While Mikhailov insists the company primarily targets global markets and denies that its core clientele is Russian, EasyStaff’s own promotional material tells a different story. Many of its “success story” clients are run by Russian nationals, and company employees listed on LinkedIn are mostly Russian speakers.
In a 2024 interview published on the company’s website, Mikhailov described how “Russian-speaking businesses still prefer to hire Russian-speaking staff” and how EasyStaff helps make that possible: “The modern world makes this quite easy. I’m convinced that not just EasyStaff but any growing American and European company operates under the same logic.”

Asked by LRT whether their platform helps Russian businesses navigate sanctions, Mikhailov replied in writing that the company does not violate any sanctions, works only with banks that are not subject to sanctions. In addition, EasyStaff is advised by two law firms to ensure full compliance.

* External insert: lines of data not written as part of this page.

(** The loop up to a failing write: the transport accepts [k] writes and the
    peer sends more than [k] messages. *)
Lemma pump_until_write_error (u room : string) (msgs : list string)
    (rest : list (option string)) (conn : Conn) (k : nat) :
  wbudget conn = Some k →
  (k < length msgs)%nat →
  pump u room ((Some <$> msgs) ++ rest) conn
    = ({| incoming := (Some <$> drop (S k) msgs) ++ rest;
          outbox := outbox conn ++ (Sprintf_echo u <$> take k msgs);
          wbudget := Some 0%nat;
          closed := closed conn |},
       (LogMessage u room <$> take (S k) msgs) ++ [LogWriteError]).
Proof.
  revert conn k. induction msgs as [|m ms IH]; intros conn k Hw Hk.
  - cbn in Hk. lia.
  - cbn [fmap list_fmap app pump]. unfold WriteMessage.
    cbn [set_incoming wbudget outbox incoming closed]. rewrite Hw.
    destruct k as [|k].
    + unfold set_incoming. cbn. by rewrite Hw, app_nil_r.
    + rewrite (IH _ k); cbn [wbudget outbox closed length] in *.
      * by rewrite <- app_assoc.
      * done.
      * lia.
Qed.

(** X10. A session whose peer fails a read after [msgs] (socket error or
    close), on a transport that takes every write: each of the messages is
    echoed and logged, in order, then the read error is logged and the
    connection closed; what the peer would have delivered after the failing
    read is left unread. *)
Theorem session_ends_at_read_error (c : Context) (g : Globals) (u : string)
    (conn : Conn) (msgs : list string) (post : list (option string)) :
  Get c "username" = Some u →
  Socket c = Some conn →
  incoming conn = (Some <$> msgs) ++ None :: post →
  (∀ k, wbudget conn = Some k → length msgs ≤ k)%nat →
  ∃ ws,
    Written (joinRoomHandler c g).1
      = Some (Upgraded ws ((LogMessage u (Param c "roomID") <$> msgs) ++ [LogReadError])) ∧
    outbox ws = outbox conn ++ (Sprintf_echo u <$> msgs) ∧
    incoming ws = post ∧
    closed ws = true.
Proof.
  intros Hu Hs Hin Hb. unfold joinRoomHandler. rewrite Hu, Hs, Hin.
  rewrite (pump_until_read_error u _ msgs post conn Hb).
  eexists. split; [reflexivity|]. done.
Qed.

Lemma session_ends_at_read_error_witness :
  ∃ ws,
    Written (joinRoomHandler (join "A" "r1" [Some "one"; None; Some "two"]) init).1
      = Some (Upgraded ws
                ((LogMessage "A" (Param (join "A" "r1" [Some "one"; None; Some "two"])
                                    "roomID") <$> ["one"])
                 ++ [LogReadError])) ∧
    outbox ws
      = outbox (mkConn [Some "one"; None; Some "two"] [] None false)
        ++ (Sprintf_echo "A" <$> ["one"]) ∧
    incoming ws = [Some "two"] ∧
    closed ws = true.
Proof.
  apply (session_ends_at_read_error (join "A" "r1" [Some "one"; None; Some "two"]) init
           "A" (mkConn [Some "one"; None; Some "two"] [] None false) ["one"]
           [Some "two"]);
    first [reflexivity | discriminate].
Defined.

(** X11. A session whose transport accepts [k] writes while the peer sends
    more than [k] messages: the first [k] messages are echoed; message
    [k+1] is read and logged and its echo is lost; then the write error is
    logged and the connection closed, and the rest of what the peer sends is
    left unread. *)
Theorem session_ends_at_write_error (c : Context) (g : Globals) (u : string)
    (conn : Conn) (msgs : list string) (rest : list (option string)) (k : nat) :
  Get c "username" = Some u →
  Socket c = Some conn →
  incoming conn = (Some <$> msgs) ++ rest →
  wbudget conn = Some k →
  (k < length msgs)%nat →
  ∃ ws,
    Written (joinRoomHandler c g).1
      = Some (Upgraded ws ((LogMessage u (Param c "roomID") <$> take (S k) msgs)
                           ++ [LogWriteError])) ∧
    outbox ws = outbox conn ++ (Sprintf_echo u <$> take k msgs) ∧
    incoming ws = (Some <$> drop (S k) msgs) ++ rest ∧
    closed ws = true.
Proof.
  intros Hu Hs Hin Hw Hk. unfold joinRoomHandler. rewrite Hu, Hs, Hin.
  rewrite (pump_until_write_error u _ msgs rest conn k Hw Hk).
  eexists. split; [reflexivity|]. done.
Qed.

Lemma session_ends_at_write_error_witness :
  ∃ ws,
    Written (joinRoomHandler
               (join_with_budget "A" "r1" [Some "one"; Some "two"; Some "three"] 1)
               init).1
      = Some (Upgraded ws
                ((LogMessage "A"
                    (Param (join_with_budget "A" "r1"
                              [Some "one"; Some "two"; Some "three"] 1) "roomID")
                    <$> take 2 ["one"; "two"; "three"])
                 ++ [LogWriteError])) ∧
    outbox ws
      = outbox (mkConn [Some "one"; Some "two"; Some "three"] [] (Some 1%nat) false)
        ++ (Sprintf_echo "A" <$> take 1 ["one"; "two"; "three"]) ∧
    incoming ws = (Some <$> drop 2 ["one"; "two"; "three"]) ++ [] ∧
    closed ws = true.
Proof.
  apply (session_ends_at_write_error
           (join_with_budget "A" "r1" [Some "one"; Some "two"; Some "three"] 1) init
           "A" (mkConn [Some "one"; Some "two"; Some "three"] [] (Some 1%nat) false)
           ["one"; "two"; "three"] [] 1);
    first [reflexivity | (cbn; lia)].
Defined.

(** ** Status codes *)

Lemma status_reply (c : Context) (code : Z) (obj : Body) :
  status (reply c (JSON code obj)) = Some code.
Proof. reflexivity. Qed.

He also said clients choose EasyStaff not for evasion but for efficiency: “Clients don’t know which banks are sanctioned. They don’t want to control that, but they want to be compliant. Moreover, it is complicated now, most banks refuse transfers to Russia altogether, regardless of actual sanctions.”
A legal grey zone?
Because EasyStaff is not licensed as a payment institution in Lithuania, it is not regulated by the Bank of Lithuania. A spokesperson for the central bank said EasyStaff likely operates as a marketplace that facilitates service agreements rather than executing payments itself.

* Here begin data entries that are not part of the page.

Lemma encryption_only_on_create_witness :
  main (env_of (existing (larger_volume (status_of my_cluster true))))
    (with_encryption true (Some "alias/aws/es") my_cluster) =
  main (env_of (existing (larger_volume (status_of my_cluster true))))
    my_cluster.
Proof.
  refine (proj2 (proj2 (encryption_only_on_create
                          (env_of (existing (larger_volume
                                               (status_of my_cluster true))))
                          my_cluster))
            true (Some "alias/aws/es") _).
  vm_compute. reflexivity.
Defined.

(** C8.  When the access policy cannot be serialized to JSON, the invocation
    fails before any provider call; with the SDK present the message is the
    one of the failed conversion. *)
Theorem unserializable_policy_is_fatal env p e :
  json_dumps (PDict (access_policies p)) = Err e ->
  (exists msg, main env p = (Exited (FailJson msg), [])) /\
  (HAS_BOTO env = true ->
   main env p =
   (Exited (FailJson ("Failed to convert the policy into valid JSON: "
                      ++ exn_str e)), [])).
Proof.
  intros He. rewrite main_run. unfold main_body.
  destruct (HAS_BOTO env); cbn [negb].
  - rewrite He. split; [eexists|intros _]; reflexivity.
  - split; [eexists; reflexivity | discriminate].
Qed.

Lemma unserializable_policy_is_fatal_witness :
  main (env_of (existing (status_of my_cluster true)))
    (with_policy [("Version", PObject 10)] my_cluster) =
  (Exited (FailJson
     "Failed to convert the policy into valid JSON: Object of type object is not JSON serializable"),
   []).
Proof.
  refine (proj2 (unserializable_policy_is_fatal
                   (env_of (existing (status_of my_cluster true)))
                   (with_policy [("Version", PObject 10)] my_cluster)
                   (TypeError "Object of type object is not JSON serializable")
                   _) _); reflexivity.
Defined.

(** C9.  When [vpc_subnets] is absent or empty, every attempt to write
    raises [KeyError('SubnetIds')], unhandled, before the call: the update
    block once a change is detected, and the create branch once the read has
    failed with [ResourceNotFoundException].  Such an invocation issues no
    update and no create, and never reports a change. *)
Theorem writes_without_subnets_raise env p :
  no_subnets p = true ->
  (forall st,
      changed st = true ->
      update_if_changed env p st = (Raise (KeyError "SubnetIds"), st)) /\
  (forall response status policy_dict st0 st1,
      reads env p (OK response) ->
      py_getitem response "DomainStatus" = OK status ->
      normalize_policy status (access_policies p)
        (after_read p (json_text (PDict (access_policies p))))
      = (Val policy_dict, st0) ->
      detect_changes env p status policy_dict st0 = (Val tt, st1) ->
      changed st1 = true ->
      main env p = (Uncaught (KeyError "SubnetIds"), [describe p])) /\
  (forall message,
      read_fails env p "ResourceNotFoundException" message ->
      main env p = (Uncaught (KeyError "SubnetIds"), [describe p])) /\
  existsb is_write (snd (main env p)) = false /\
  (forall c final,
      fst (main env p) = Exited (ExitJson c final) -> c = false).
Proof.
  intros Hno. repeat split.
  - intros st Hc. now apply update_if_changed_no_subnets.
  - intros response status policy_dict st0 st1 Hr Hs Hn Hd Hc.
    rewrite main_run, (main_body_reads _ _ _ Hr).
    assert (Hcalls : calls st1 = [describe p]).
    { pose proof (normalize_policy_frame status (access_policies p)
                    (after_read p (json_text (PDict (access_policies p)))))
        as F1.
      pose proof (detect_changes_frame env p status policy_dict st0) as F2.
      rewrite Hn in F1. rewrite Hd in F2. simpl in F1, F2.
      destruct F1 as [_ F1]. destruct F2 as (_ & F2 & _). congruence. }
    assert (Ht : reconcile env p (at_try p) =
                 (Raise (KeyError "SubnetIds"), st1)).
    { unfold reconcile, try_except_ClientError, try_body.
      rewrite (bind_Val _ _ _ _ _ (first_read _ _ _ Hr)).
      rewrite (bind_Val _ _ _ status _) by (now rewrite Hs).
      rewrite (bind_Val _ _ _ _ _ Hn), (bind_Val _ _ _ _ _ Hd).
      now rewrite (update_if_changed_no_subnets _ _ _ Hno Hc). }
    rewrite (bind_Raise _ _ _ _ _ Ht). cbn. now rewrite Hcalls.
  - intros message Hr.
    rewrite main_run, (main_body_read_fails _ _ _ _ Hr).
    unfold bind. rewrite !(reconcile_read_fails _ _ _ _ Hr).
    now rewrite (except_ClientError_no_subnets _ _ _ _ Hno).
  - pose proof (main_calls env p) as H.
    induction H as [|c l Hc Hl IH]; [reflexivity|].
    cbn [existsb]. rewrite IH, orb_false_r.
    destruct c as [n|k|k]; [reflexivity| |];
      destruct Hc as [s Hs];
      rewrite (with_vpc_options_no_subnets _ _ Hno) in Hs; discriminate.
  - intros c final Hm.
    destruct (main env p) as [o log] eqn:E. cbn in Hm. subst o.
    apply main_reports in E. destruct E as (st & Hrec & <- & _ & _).
    unfold reconcile, try_except_ClientError in Hrec.
    destruct (try_body env p (at_try p)) as [[[]|e|s] stb] eqn:Eb.
    + injection Hrec as <-. unfold try_body in Eb.
      apply bind_Val_inv in Eb. destruct Eb as (response & s1 & _ & Eb).
      apply bind_Val_inv in Eb. destruct Eb as (status & s2 & _ & Eb).
      apply bind_Val_inv in Eb. destruct Eb as (policy_dict & s3 & _ & Eb).
      apply bind_Val_inv in Eb. destruct Eb as ([] & s4 & _ & Hup).
      rewrite (update_if_changed_stays _ _ _ _ _ Hup).
      destruct (changed s4) eqn:Hc; [|reflexivity].
      rewrite (update_if_changed_no_subnets _ _ _ Hno Hc) in Hup.
      discriminate.
    + destruct e; try discriminate.
      revert Hrec. unfold except_ClientError, bind, set_changed.
      destruct (String.eqb Code "ResourceNotFoundException") eqn:Ec.
      * unfold get_pdoc, lift. cbn [pdoc].
        now rewrite (with_vpc_options_no_subnets _ _ Hno).
      * discriminate.
    + discriminate.
Qed.

Lemma writes_without_subnets_raise_witness :
  main (env_of (missing (status_of my_cluster false))) (no_vpc my_cluster) =
  (Uncaught (KeyError "SubnetIds"), [describe my_cluster]) /\
  main (env_of (existing (larger_volume (status_of my_cluster false))))
    (no_vpc my_cluster) =
  (Uncaught (KeyError "SubnetIds"), [describe my_cluster]).
Proof.
  split.
  - refine (proj1 (proj2 (proj2 (writes_without_subnets_raise
                                   (env_of (missing (status_of my_cluster false)))
                                   (no_vpc my_cluster) _)))
              "Domain not found: my-cluster" _).
    + reflexivity.
    + exists "DescribeElasticsearchDomain". repeat split; reflexivity.
  - refine (proj1 (proj2 (writes_without_subnets_raise
                            (env_of (existing (larger_volume
                                                 (status_of my_cluster false))))
                            (no_vpc my_cluster) _))
              (PDict [("DomainStatus",
                       PDict (larger_volume (status_of my_cluster false)))])
              (PDict (larger_volume (status_of my_cluster false)))
              (populated arn policy)
              (after_read my_cluster (text_of stored_policy))
              (mkLocals true (text_of stored_policy) [describe my_cluster])
              _ _ _ _ _).
    + reflexivity.
    + repeat split; reflexivity.
    + reflexivity.
    + vm_compute. reflexivity.
    + vm_compute. reflexivity.
    + reflexivity.
Defined.

(** C10.  On an existing domain, an access policy without a top-level
    [Statement] key makes the invocation raise [KeyError('Statement')],
    unhandled, right after the read: no diff is reported and no
    configuration error. *)
Theorem policy_without_statement_raises env p response status :
  reads env p (OK response) ->
  py_getitem response "DomainStatus" = OK status ->
  dict_get (access_policies p) "Statement" = None ->
  main env p = (Uncaught (KeyError "Statement"), [describe p]).
Proof.
  intros Hr Hs Hst.
  rewrite main_run, (main_body_reads _ _ _ Hr).
  assert (Ht : reconcile env p (at_try p) =
               (Raise (KeyError "Statement"),
                after_read p (json_text (PDict (access_policies p))))).
  { unfold reconcile, try_except_ClientError, try_body.
    rewrite (bind_Val _ _ _ _ _ (first_read _ _ _ Hr)).
    rewrite (bind_Val _ _ _ status _) by (now rewrite Hs).
    unfold normalize_policy.
    rewrite (bind_Raise _ _ _ (KeyError "Statement") _)
      by (unfold py_getitem; now rewrite Hst).
    reflexivity. }
  now rewrite (bind_Raise _ _ _ _ _ Ht).
Qed.

Lemma policy_without_statement_raises_witness :
  main (env_of (existing (status_of my_cluster true)))
    (with_policy [("Version", PStr "2012-10-17")] my_cluster) =
  (Uncaught (KeyError "Statement"), [describe my_cluster]).
Proof.
  apply (policy_without_statement_raises
           (env_of (existing (status_of my_cluster true)))
           (with_policy [("Version", PStr "2012-10-17")] my_cluster)
           (PDict [("DomainStatus", PDict (status_of my_cluster true))])
           (PDict (status_of my_cluster true))).
  - repeat split; reflexivity.
  - reflexivity.
  - reflexivity.
Defined.

(* ================================================================== *)
(** ** Further properties of the routine *)
(* ================================================================== *)

Import Cases CaseFacts.

(** The VPC guard of lines 400-401 and 421-422 passes exactly when
    [vpc_subnets] is given and not empty, and then always attaches the VPC
    options: the right operand of its [or] is never evaluated.  Security
    groups without subnets raise [KeyError('SubnetIds')]. *)
Theorem vpc_guard_follows_subnets p keyword_args :
  with_vpc_options p keyword_args =
  if no_subnets p then Err (KeyError "SubnetIds")
  else OK (dict_set keyword_args "VPCOptions" (PDict (vpc_options p))).
Proof.
  destruct (no_subnets p) eqn:H.
  - now apply with_vpc_options_no_subnets.
  - now apply with_vpc_options_subnets.
Qed.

However, the Financial Crime Investigation Service (FNTT) confirmed that it had knowledge of the company, which is registered as a credit and financial intermediary due to cross-border transactions exceeding €100,000 annually. FNTT said it did not identify any threats in EasyStaff’s operations.
Critics say that’s exactly the problem.
“This is a possible loophole to get around sanctions,” said Mindaugas Ubartas, former head of Lithuania’s InfoBalt tech association. “Who can stop me from claiming I’m hiring an IT expert, while I’m really paying for microchips someone smuggled tucked into their wallet, underwear or a bra?”
He also noted the financial impact: “We cheer on social media when a drone destroys a tank worth €3 million. But €50 million in transfers? That’s 15 tanks.”

Lack of oversight
Despite thousands of invoices filed with Lithuania’s tax authority and matching transfers to Russian bank accounts, no red flags were raised by regulatory bodies until LRT began asking questions.
The Ministry of Foreign Affairs, which coordinates Lithuania’s sanctions policy, declined to comment specifically but emphasised that facilitating access to resources for sanctioned entities – directly or indirectly – is considered a violation.
The Ministry of the Economy reiterated its position that businesses should not maintain any ties with Russia and cited several ongoing criminal investigations into sanctions evasion as proof the system is working.
Still, Ubartas remains sceptical.
“This hands-off attitude – ‘It’s not in our business, we didn’t see anything’ – is a systemic flaw,” he said. “Institutions only follow the rules, and if something is not spelled out, they say it’s not their responsibility, they cannot do anything.”